The most extreme example of this is Red House CCG, a single practice in Hertfordshire which was among the first wave of pathfinders.


Bureaucracy fears

Meanwhile a new survey reveals many CCGs are concerned by the amount of bureaucracy they face and feel they don’t have enough support. According to the new NHS Alliance survey, CCGs want more involvement at a local level, and it shows that over a third have not been involved in shaping commissioning support that has been put into place.

Julie Wood, director of the NHS Alliance Clinical Commissioning Federation, said there remained a lot more work to be done on shaping the commissioning process.

“We need to ensure that all CCGs are involved locally in shaping the support available to them and, equally important, that they are aware of the choices available and are able to choose according to their specific needs.”

Although 47% of CCGs said they were fully involved in commissioning, 32% said they were not and a further 21% were ‘not sure’.

The survey had 131 respondents and when asked about the style of working with the NHS Commissioning Board and transitional PCT clusters, most CCGs said it was too centralist (44%) and too prescriptive (19%), and only 18% found it about right.

One respondent said: “There are too many meetings focused on structures with no relevance to empowering CCGs or transforming clinical care ... this is not a liberating process - it is painful, slow and bureaucratic.”

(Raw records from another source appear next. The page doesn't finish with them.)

Let less (x y : A) : bool := lt (key x) (key y).
Let keyed (k : K) (x : A) : bool := bool_decide (key x = k).

Lemma insert_stable_perm (x : A) (l : list A) :
  Permutation (x :: l) (insert_stable less x l).
Proof.
  induction l as [|y l IH]; cbn [insert_stable]; [reflexivity|].
  destruct (less y x); [|reflexivity].
  rewrite perm_swap. now constructor.
Qed.

Lemma SliceStable_perm (l : list A) : Permutation l (SliceStable less l).
Proof.
  induction l as [|x l IH]; cbn; [constructor|].
  rewrite <- insert_stable_perm. now constructor.
Qed.

Lemma SliceStable_length (l : list A) : length (SliceStable less l) = length l.
Proof. symmetry. apply Permutation_length, SliceStable_perm. Qed.

Lemma insert_stable_sorted (x : A) (l : list A) :
  Sorted (fun a b => less b a = false) l ->
  Sorted (fun a b => less b a = false) (insert_stable less x l).
Proof.
  induction 1 as [|y l Hsorted IH Hhd]; cbn [insert_stable].
  - repeat constructor.
  - destruct (less y x) eqn:Hyx.
    + constructor; [assumption|].
      destruct Hhd as [|z l' Hz]; cbn [insert_stable].
      * constructor. now apply lt_asym.
      * destruct (less z x); constructor; [assumption | now apply lt_asym].
    + constructor; [now constructor | now constructor].
Qed.

Lemma SliceStable_sorted (l : list A) :
  Sorted (fun a b => less b a = false) (SliceStable less l).
Proof.
  induction l as [|x l IH]; cbn; [constructor|].
  now apply insert_stable_sorted.
Qed.

(** Elements with the same key keep their order. *)
Lemma insert_stable_keyed (k : K) (x : A) (l : list A) :
  List.filter (keyed k) (insert_stable less x l) = List.filter (keyed k) (x :: l).
Proof.
  induction l as [|y l IH]; cbn [insert_stable]; [reflexivity|].
  destruct (less y x) eqn:Hyx; [|reflexivity].
  cbn [List.filter] in *. rewrite IH.
  unfold keyed. do 2 case_bool_decide; try reflexivity.
  exfalso. unfold less in Hyx.
  replace (key y) with k in Hyx by congruence.
  replace (key x) with k in Hyx by congruence.
  rewrite lt_irrefl in Hyx. discriminate Hyx.
Qed.

Lemma SliceStable_stable (k : K) (l : list A) :
  List.filter (keyed k) (SliceStable less l) = List.filter (keyed k) l.
Proof.
  induction l as [|x l IH]; cbn [SliceStable foldr]; [reflexivity|].
  fold (SliceStable less l). rewrite insert_stable_keyed.
  cbn [List.filter]. now rewrite IH.
Qed.

(** A stable sort has one result: two sorted arrangements of the same
    elements that keep the order of equal keys are the same list. The
    order is then total on keys. *)
Hypothesis lt_trans : forall i j k, lt i j = true -> lt j k = true -> lt i k = true.
Hypothesis lt_total : forall j k, lt j k = false -> lt k j = false -> j = k.

Lemma le_trans (a b c : A) :
  less b a = false -> less c b = false -> less c a = false.
Proof.
  unfold less. intros Hba Hcb.
  destruct (lt (key c) (key a)) eqn:Hca; [|reflexivity].
  destruct (lt (key a) (key b)) eqn:Hab.
  - rewrite (lt_trans _ _ _ Hca Hab) in Hcb. discriminate Hcb.
  - rewrite <- (lt_total _ _ Hab Hba), Hca in Hcb. discriminate Hcb.
Qed.

Lemma Sorted_head_least (a : A) (l : list A) :
  Sorted (fun x y => less y x = false) (a :: l) ->
  forall x, In x (a :: l) -> less x a = false.
Proof.
  intros Hsorted x [<-|Hx]; [apply lt_irrefl|].
  apply Sorted_StronglySorted in Hsorted.
  - apply StronglySorted_inv in Hsorted as [_ Hall].
    rewrite List.Forall_forall in Hall. now apply Hall.
  - intros x1 x2 x3. apply le_trans.
Qed.

Lemma stable_sort_unique (s : list A) :
  forall s' : list A,
    Sorted (fun x y => less y x = false) s ->
    Sorted (fun x y => less y x = false) s' ->
    Permutation s s' ->
    (forall k, List.filter (keyed k) s = List.filter (keyed k) s') ->
    s = s'.
Proof.
  induction s as [|a t IH]; intros s' Hs Hs' Hperm Hkeys.
  - now apply Permutation_nil in Hperm.
  - destruct s' as [|b t'].
    + symmetry in Hperm. now apply Permutation_nil in Hperm.
    + assert (Hab : less b a = false).
      { apply (Sorted_head_least a t Hs).
        eapply Permutation_in; [symmetry; exact Hperm | now left]. }
      assert (Hba : less a b = false).
      { apply (Sorted_head_least b t' Hs').
        eapply Permutation_in; [exact Hperm | now left]. }
      pose proof (lt_total _ _ Hba Hab) as Hkey.
      assert (Heq : a = b).
      { pose proof (Hkeys (key a)) as Hk. cbn [List.filter] in Hk. unfold keyed in Hk.
        rewrite bool_decide_eq_true_2 in Hk by reflexivity.
        rewrite bool_decide_eq_true_2 in Hk by (symmetry; exact Hkey).
        congruence. }
      subst b. f_equal. apply IH.
      * now apply Sorted_inv in Hs.
      * now apply Sorted_inv in Hs'.
      * eapply Permutation_cons_inv. exact Hperm.
      * intros k. pose proof (Hkeys k) as Hk. cbn [List.filter] in Hk.
        destruct (keyed k a); congruence.
Qed.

However, despite the issues raised by the survey 60% of CCGs still said they were confident they would be ready to assume responsibility for commissioning health services from April 2013.

The Department of Health has now released a document detailing the standards CCGs must meet in order to assume power.

The document, Developing Clinical Commissioning Groups - Towards Authorisation lays out the pathway to authorisation, will be granted by the new NHS Commissioning Board. Aspiring CCGs will undertake a risk assessment and be given help to gain the commissioning experience which will enable them to create a track record with local authorities.

The new plans build on the principle that CCGs will only be authorised to take over when they are judged ready, a departure from the original plans for a ‘big bang’ in which CCGs would take control at the same time across England on 1 April 2013.